Aquiles es el campeón indiscutible de la epopeya que señala, al mismo tiempo, el origen de la literatura occidental y una de sus más altas realizaciones. La Ilíada presenta la figura de un vir virtutis, un prototipo de excelencia humana vigente durante la premodernidad cuya forma característica sólo en el momento de su declive y en el de apogeo de la conciencia moderna se desvela con plenitud. En la Estética,[2] Hegel contrapone un estadio pre-estatal y pre-legal de la cultura y otro estadio donde impera la racionalidad objetivo-legal del Estado, como en el Imperio romano. En un Estado legalmente ordenado como el romano, domina lo universal abstracto de los poderes públicos y la vitalidad de lo individual aparece como superada o como secundaria e indiferente. Con los romanos, la personalidad debe abdicar ante el Estado en tanto que fin universal: «La seriedad y la dignidad de la virtud romana es ser abstractamente sólo un romano». En cambio, en la época heroica recreada en los poemas homéricos, hay espacio moral para la configuración libre de la individualidad prototípica, porque «la validez de lo ético estriba únicamente en los individuos que, por su voluntad particular y la eminente talla y eficiencia de su carácter, se colocan en la cumbre de la realidad efectiva dentro de la que viven. Lo justo resulta entonces su decisión más propia, y cuando con su acción violan lo en y para sí ético, no hay poder público con fuerza coercitiva para hacerles rendir cuentas y castigarles, sino sólo el derecho de una necesidad interna que se individualiza vitalmente en caracteres particulares, contingencias y coyunturas externas, etc., y sólo en esta forma deviene efectivamente real». Los héroes, sigue diciendo Hegel, son individuos que, a partir de la autonomía y fuerza de carácter, asumen y consuman en sí el todo de la acción, su individualidad poderosa es ley para sí misma. Derecho, orden y costumbre emanan de ellos y se realizan efectivamente como su obra individual, sin estar sometida a una ley, a un juicio y a un tribunal trascendentes.

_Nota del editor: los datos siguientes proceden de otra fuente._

(* ===== verification/CanvasPoolSpec.v ===== *)
(** * Canvas index manager: what its operations guarantee

    Theorems about the model of CanvasPool.v: next-fit allocation, runs and
    tables of canvases, the reachable states of the pool, and the exclusion of
    concurrent allocations. *)

From stdpp Require Import base numbers list option strings sets relations.
From S2P Require Import Prelude Canvas CanvasPool.

(** ** Reachable states *)

Lemma register_one_ok p jiffies own i p' :
  pool_ok p -> register_one p jiffies own i = Some p' ->
  pool_ok p' /\ canvas_map p' = Z.setbit (canvas_map p) i /\ 0 <= i < 256.
Proof.
  intros [Hm Hi Hr Hn Hd Hf Ho] H. unfold register_one, test_and_set_bit in H.
  case_hyp H; simpl in H; [|done]. b2p.
  destruct (aset (info p) i _) as [l|] eqn:E; simpl in H; [|done]. inv_some.
  apply aset_Some in E as [Hb ->]. split; [|split; [done|lia]]. split; simpl; auto.
  - by rewrite length_insert.
  - apply setbit_range; lia.
  - intros j ci. rewrite testbit_setbit, aget_insert by lia.
    destruct (j =? i); simpl; [intros _ [= <-]; by eexists|apply Ho].
Qed.

Lemma register_from_ok n p jiffies own i p' :
  pool_ok p -> register_from n p jiffies own i = Some p' -> pool_ok p'.
Proof.
  revert p i. induction n as [|n IH]; intros p i Hok H; simpl in H; [by inv_some|].
  destruct (register_one p jiffies own i) as [p1|] eqn:E; simpl in H; [|done].
  eapply IH; [|exact H]. by eapply register_one_ok.
Qed.

Lemma register_const_ok p jiffies a b own r p' :
  pool_ok p -> canvas_pool_register_const_canvas p jiffies a b own = Some (r, p') -> pool_ok p'.
Proof.
  intros Hok H. unfold canvas_pool_register_const_canvas in H.
  destruct (register_from _ _ _ _ _) eqn:E; simpl in H; [|done]. inv_some.
  by eapply register_from_ok.
Qed.

Lemma pool_init_ok : pool_ok canvas_pool_init.
Proof.
  split; try done. intros i ci. simpl. by rewrite Z.bits_0.
Qed.

Lemma register_all_ok l p jiffies p' :
  pool_ok p -> register_all p jiffies l = Some p' -> pool_ok p'.
Proof.
  revert p. induction l as [|[[a b] o] l IH]; intros p Hok H; simpl in H; [by inv_some|].
  destruct (canvas_pool_register_const_canvas _ _ _ _ _) as [[r p1]|] eqn:E; simpl in H; [|done].
  eapply IH; [|exact H]. by eapply register_const_ok.
Qed.

Lemma pool_config_ok jiffies p : canvas_pool_config jiffies = Some p -> pool_ok p.
Proof.
  unfold canvas_pool_config. intros H. exact (register_all_ok _ _ _ _ pool_init_ok H).
Qed.

Lemma alloc_in_total p jiffies own :
  pool_ok p -> exists i p', canvas_pool_map_alloc_canvas_in p jiffies own = Some (i, p') /\
    pool_ok p' /\ i < 256.
Proof.
  intros Hok. destruct (alloc_n_eq 1 p jiffies own Hok) as [E Hok']. simpl in E.
  destruct (canvas_pool_map_alloc_canvas_in p jiffies own) as [[i p']|] eqn:Ea; simpl in E; [|done].
  exists i, p'. split; [done|]. split; [exact (alloc_in_ok _ _ _ _ _ Hok Ea)|].
  rewrite alloc_in_eq in Ea by done. rewrite (ok_max p Hok) in Ea.
  destruct (next_fit_range (canvas_map p) 256 (next_alloced_index p)) as [E'|[E' _]];
    [apply (ok_next p Hok)|lia|..].
  - rewrite E' in Ea. simpl in Ea. inv_some. lia.
  - set (k := next_fit _ _ _) in *. case_hyp Ea; inv_some; lia.
Qed.

(** An attempt at a run never leaves the defined behaviour. *)
Lemma try_run_total p jiffies own t start :
  pool_ok p -> 0 <= start ->
  exists r, try_run p jiffies own t start = Some r /\
    match r with inl p' => pool_ok p' | inr (_, p') => pool_ok p' end.
Proof.
  intros Hok Hs. unfold try_run.
  assert (exists a b c d p', alloc_run p jiffies own t = Some (a, b, c, d, p') /\ pool_ok p' /\
            a < 256 /\ b < 256 /\ c < 256 /\ d < 256) as (a & b & c & d & p1 & -> & Hok1 & Hr).
  { destruct t; simpl; repeat
      (match goal with Hp : pool_ok ?p |- context [canvas_pool_map_alloc_canvas_in ?p ?j ?o] =>
         let i := fresh "i" in let q := fresh "q" in let Hq := fresh "Hq" in
         destruct (alloc_in_total p j o Hp) as (i & q & -> & Hq & ?) end; simpl);
    do 5 eexists; split_and!; (done || lia). }
  simpl. case_goal; [eexists; by split|].
  destruct (free_quad_eq p1 a b c d Hok1) as [Hf Hok2]; [tauto..|].
  destruct (free_if_pos p1 a) as [p2|]; simpl in *; [|done].
  destruct (free_if_pos p2 b) as [p3|]; simpl in *; [|done].
  destruct (free_if_pos p3 c) as [p4|]; simpl in *; [|done].
  rewrite Hf. simpl. eexists. split; [done|]. apply with_next_ok; [done|].
  case_goal; lia.
Qed.

Lemma run_retry_total n p jiffies own t start :
  pool_ok p -> 0 <= start ->
  exists ret v p', run_retry n p jiffies own t start = Some (ret, v, p') /\ pool_ok p' /\
    (ret = 0 \/ ret = -1).
Proof.
  revert p. induction n as [|n IH]; intros p Hok Hs; simpl;
    destruct (try_run_total p jiffies own t start Hok Hs) as ([p'|[v p']] & -> & Hok'); simpl;
    eauto 10.
Qed.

Estos héroes no lo son por ser expresión o símbolo de una u otra cualidad virtuosa (valentía, fuerza, belleza), sino por ser poseedores de esa virtus generalis que llamamos excelencia. Por eso cada uno de esos héroes «es un todo, un mundo para sí, cada uno de ellos es un hombre completo, vivo, y no, por así decir, sólo la abstracción alegórica de cualquier rasgo singularizado».[3] En efecto, pertenece a la esencia del prototipo vivir como esencialmente compatibles entre sí los valores comúnmente estimados por la sociedad de la que forma parte, los estéticos, los morales, los económicos, los vitales, no es la expresión más perfecta de un solo valor, sino, aunque de forma incompleta, la de todos ellos simultáneamente, combinados por la ley individual de su personalidad. Se designa con el término excelencia precisamente a esa conjunción armónica en una misma persona de los bienes corrientes de la vida, dones naturales, virtudes intelectuales y morales, fortuna social. Aunque, de un lado, la idea de prototipo excelente supone la asunción de todo cuanto la mayoría sanciona generalmente como valioso en todos los ámbitos de la vida humana individual y social, y en este sentido el prototipo representa al hombre medio, a lo que éste, en cada época y en cada comunidad, considera digno de encomio, de otro, sin embargo, la coincidencia en una misma persona de todos esos dones, virtudes y fortuna, normalmente dispersos, eleva al prototipo por encima del ciudadano común y le hace al mismo tiempo semejante y superior a la mayoría.[4]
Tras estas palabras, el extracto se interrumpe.